A total of 211 DUF1685 gene family members in 16 monocotyledonous and dicotyledon and Selaginella moellendorffii were identified in this study. Analysis of protein physicochemical properties showed that the amino acid sequences of 211 DUF1685 genes ranged in length from 83 to 1071 aa, molecular weights from 9.2 to 116.3 kDa, and theoretical isoelectric points from 3.66 to 11.90. Phylogenetic evolution analysis showed that the DUF1685 gene family were divided into three subfamilies (Class I, Class II and Class III). The events of A1 and A2, B1 and B2 in the Class I and Class II subfamilies occurred after the differentiation of monocotyledonous plants, and A1 and B2 branches (members were all dicotyledonous genes) had gene expansion phenomenon. The results of conserved motifs and gene structure analysis showed that the conserved motifs among members of the same subfamily were similar. Most of the 211 DUF1685 family genes contained one intron, and a few genes contained two or more introns or no introns.
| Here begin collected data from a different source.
(** What add_user_id.py writes, query_responses.py finds, provided the
    survey table has all its columns and the joined file is read back
    as it was written.  After [main] of add_user_id.py has exited with
    0, every row of the survey table can be looked up: the mapping file
    gives the row's trimmed student number a user id, that user id
    passes the range check of [main] of query_responses.py, and called
    with an argument that [int] reads as that user id it exits with
    0. *)
Theorem joined_rows_can_be_queried reread int_of w data f rows r :
  status (add_user_id_main w) = 0 →
  files w !! mapping_yaml = Some (YamlFile (Some data)) →
  files w !! survey_csv = Some f →
  table_of f = Some rows →
  lacking f = [] →
  r ∈ rows →
  (∀ g, files (after (add_user_id_main w)) !! joined_csv = Some g → reread g = g) →
  ∃ user_id,
    dict_get (strip (student_no r)) (scan data).1 = Some user_id
    ∧ 1 ≤ user_id ≤ 18
    ∧ ∀ prog arg, int_of arg = Some user_id →
        status (query_responses_main int_of [prog; arg]
                  (reopened reread joined_csv (after (add_user_id_main w)))) = 0.
Proof.
  intros Hst Hfile Hcsv Htable Hlack Hr Hread.
  destruct (add_user_id_main_zero w Hst)
    as (data' & f' & rows' & Hfile' & _ & Hclean & _ & Hcsv' & Htable' & Hun
        & _ & Hfiles & _).
  assert (data' = data) as -> by congruence.
  assert (f' = f) as -> by congruence.
  assert (rows' = rows) as -> by congruence.
  rewrite Hlack in Hfiles. cbn [joined_file] in Hfiles.
  rewrite unmapped_rows_nil in Hun. destruct (Hun r Hr) as [n Hn].
  assert (1 ≤ n ≤ 18) as Hrange.
  { pose proof (clean_values_range data Hclean) as Hrange.
    rewrite Forall_forall in Hrange. apply Hrange.
    apply dict_get_Some_elem in Hn. apply list_elem_of_fmap.
    exists (strip (student_no r), n). split; [reflexivity | exact Hn]. }
  exists n. rewrite scan_eq. cbn [fst]. split; [exact Hn|]. split; [exact Hrange|].
  intros prog arg Hint.
  apply (query_responses_main_found int_of _ _ arg n
           (sort_values le_user_no (join_row (dict_of (omap entry_pair data)) <$> rows))
           (join_row (dict_of (omap entry_pair data)) r)).
  - reflexivity.
  - exact Hint.
  - exact Hrange.
  - rewrite (files_reopened _ _ _ Hread), Hfiles. apply lookup_insert_eq.
  - rewrite sort_values_perm. apply list_elem_of_fmap. eauto.
  - rewrite join_row_eq. simpl. rewrite Hn. reflexivity.
Qed.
Selection pressure analysis showed that the related loci of DUF1685 family genes were positively selected during the evolution process, which may be the reason for the functional changes of some genes. Collinearity analysis indicated that fragment duplication events may be a potential driver of DUF1685 gene amplification and evolution in the maize. The results of cis-element analysis in the gene promoter region showed that the promoter region of maize DUF1685 gene contained light-responsive elements, ABA and cis-acting elements related to abiotic stress. It was speculated that the genes may be involved in the response of maize to abiotic stress. Transcriptome data analysis revealed that the maize DUF1685 gene was associated with the growth and development of specific tissues (mature pollen). This study explored the function and evolution of the maize DUF1685 gene family in various aspects to provide a theoretical reference for the in-depth study of the biological function and evolutionary relationship of the maize DUF1685 gene in the future.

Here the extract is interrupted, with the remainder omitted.